On Wednesday 22 November, Palazzo Moroni, the 17th-century mansion in the heart of the Upper City, fully opened to the public after three years of restoration.

FAI and the Palazzo Moroni Museum Foundation – on the occasion of the event “Bergamo Brescia Italian Capital of Culture 2023” – have inaugurated Palazzo Moroni. After the opening of the gardens and the orchard in June 2020, in the midst of the pandemic that had hit the city hard, and that of four rooms with splendid Baroque frescoes in September 2021 – as part of the celebrations for the 500th anniversary of the birth of Giovanni Battista Moroni, whose masterpieces are preserved in these rooms – the 17th-century palazzo in the heart of Città Alta has opened in full since Wednesday 22 November 2023.

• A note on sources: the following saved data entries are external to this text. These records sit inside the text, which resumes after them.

Lemma after_refines rt op : runtime_ok rt → files_fresh rt op = true → refines rt (after ctx options rt op).
Proof.
  intros Hok Hf. unfold after.
  destruct op; cbn [run_op]; try (by apply (safe_graph step));
    try (refine ((_ : safe _) rt Hok); unfold cancelApprovalRequest, supersede; safely; fail).
  - refine ((_ : safe _) rt Hok). apply safe_void, safe_createRequirement.
  - refine ((_ : safe _) rt Hok). apply safe_void, safe_createRule.
  - apply refines_bind; [apply refines_createRequest; [done|by apply fresh_request]|safely].
  - apply refines_bind; [apply refines_createForDecision; [done|by apply fresh_request]|safely].
  - refine ((_ : safe _) rt Hok). apply safe_void, safe_resolveApprovers.
  - apply refines_bind; [apply refines_submit; [by left|done]|safely].
  - apply refines_bind; [apply refines_submit; [by right; left|done]|safely].
  - apply refines_bind; [apply refines_submit; [by right; right; left|done]|safely].
  - apply refines_bind; [apply refines_submit; [by right; right; right|done]|safely].
  - refine ((_ : safe _) rt Hok). apply safe_void, safe_expireRequestIfNeeded.
  - refine ((_ : safe _) rt Hok). apply safe_void, safe_expirePending.
  - refine ((_ : safe _) rt Hok). apply safe_void, safe_expireProofIfNeeded.
  - refine ((_ : safe _) rt Hok). apply safe_void, safe_revokeApproval.
  - refine ((_ : safe _) rt Hok). apply safe_void, safe_verify.
Qed.

Lemma run_refines rt ops : runtime_ok rt → all_fresh rt ops = true → refines rt (run_ops ctx options rt ops).
Proof.
  revert rt. induction ops as [|op ops IH]; intros rt Hok Hf; cbn in *; [by split|]. apply andb_true_iff in Hf as [Hf Hfs].
  pose proof (after_refines rt op Hok Hf) as Href. eapply refines_trans; [exact Href|]. apply IH; [apply Href|done].
Qed.

Lemma approval_new_runtime_ok graph : runtime_ok (new_runtime graph).
Proof. split; [apply empty_approvals_ok|done..]. Qed.

End Refine.

(** ** What callers rely on *)

(** A quorum stands behind a request: enough distinct approvers, each with an
    accepted approval that is admissible for it. *)
Definition quorum_behind (s : ApprovalStore) (r : ApprovalRequest) : Prop :=
  ∃ who, NoDup who ∧ rq_minimumApprovals (ar_requirement r) ≤ Z.of_nat (length who) ∧
    ∀ a, a ∈ who → ∃ d, getDecision s (ad_id d) = Some d ∧ ad_approvalRequestId d = ar_id r ∧ ad_type d = dt_approved ∧
      ad_approverActorId d = a ∧ admissible r d.

Lemma approvers_quorum s r : approvals_ok s → getRequest s (ar_id r) = Some r →
  rq_minimumApprovals (ar_requirement r) ≤ Z.of_nat (length (approvers s (ar_id r))) → quorum_behind s r.
Proof.
  intros Hok Hr Hq. exists (approvers s (ar_id r)). split; [apply Hok|]. split; [done|]. intros a (d&->&Hd)%list_elem_of_fmap.
  apply (approvals_elem s _ d Hok) in Hd as (Hd&Hreq&Ht). exists d. destruct (ok_admissible _ Hok d _ Hd Ht) as (r'&Hr'&Ha).
  rewrite Hreq, Hr in Hr'. injection Hr' as <-. done.
Qed.

Section Verification.
Context `{JsHost} (s : ApprovalStore) (Hok : approvals_ok s).

(** A proof that can be used now. *)
Record usable (i : ApprovalVerificationInput) (p : ApprovalProof) : Prop := {
  us_stored : getProof s (ap_id p) = Some p;
  us_valid : ap_status p = ps_valid;
  us_approved : ap_approved p = true;
  us_unexpired : ∀ e, ap_expiresAt p = Some e → instant_ge (vi_requestedAt i) e = false;
  us_action : ap_action p = vi_action i;
  us_scope : ap_resourceScope p = vi_resourceScope i;
}.

Lemma getProof_id i p : getProof s i = Some p → getProof s (ap_id p) = Some p.
Proof. intros Hp. by rewrite (proj2 (ok_proofs _ Hok) i p Hp). Qed.
Lemma latest_stored i p : latestProofForRequest s i = Some p → getProof s (ap_id p) = Some p.
Proof.
  unfold latestProofForRequest. intros Hl%last_Some_elem_of. unfold getProofsByRequestId in Hl. rewrite list_elem_of_In, filter_In, <-list_elem_of_In in Hl.
  destruct Hl as [Hl _]. apply (filed_values ap_id) in Hl; [done|apply Hok].
Qed.
Lemma target_stored i p : (resolveVerificationTarget s i).2 = Some p → getProof s (ap_id p) = Some p.
Proof.
  unfold resolveVerificationTarget. destruct (vi_approvalProofId i) as [pid|].
  { destruct (getProof s pid) as [q|] eqn:E; cbn; [|done]. intros [= <-]. by apply getProof_id in E. }
  destruct (vi_approvalDecisionId i) as [did|]; cbn.
  { unfold getProofByDecisionId. destruct (map_get did _) as [pid|]; [|done]. apply getProof_id. }
  destruct (vi_approvalRequestId i) as [rid|]; [destruct (getRequest s rid)|destruct (last _)]; cbn; try done; apply latest_stored.
Qed.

Five further rooms on the piano nobile, featuring a 19th-century layout – the Yellow Room, the Pink Room, the Blue Room, the Chinese Parlour and the Turkish Room – and the mezzanine, with the kitchenette and the flat used until 2009 by Count Antonio Moroni, the last inhabitant of the residence.

Renovated reception areas, such as the ticket office with shop, and new services and tools to accompany the visit were also inaugurated, starting with a video narration with immersive projections set up in the large kitchen, which narrates – with the voice of Luca Micheletti – the history of the family and the palace.


Palazzo Moroni, the first urban palace acquired by FAI, opened after three years of restoration work to secure, preserve and enhance it. This involved the gardens, extended with panoramic terraces at the foot of the Rocca civica and as far as the ortaglia, two hectares of countryside in the heart of the city, and the interiors, extraordinarily preserved in their decorations, furnishings, objects and works of art from the family collection, which includes three portraits by Giovanni Battista Moroni (1521 circa-1579/1580) among its masterpieces: The Portrait of Isotta Brembati, the Portrait of Giovanni Gerolamo Grumelli, better known as The Knight in Pink, and the Portrait of an Elderly Lady.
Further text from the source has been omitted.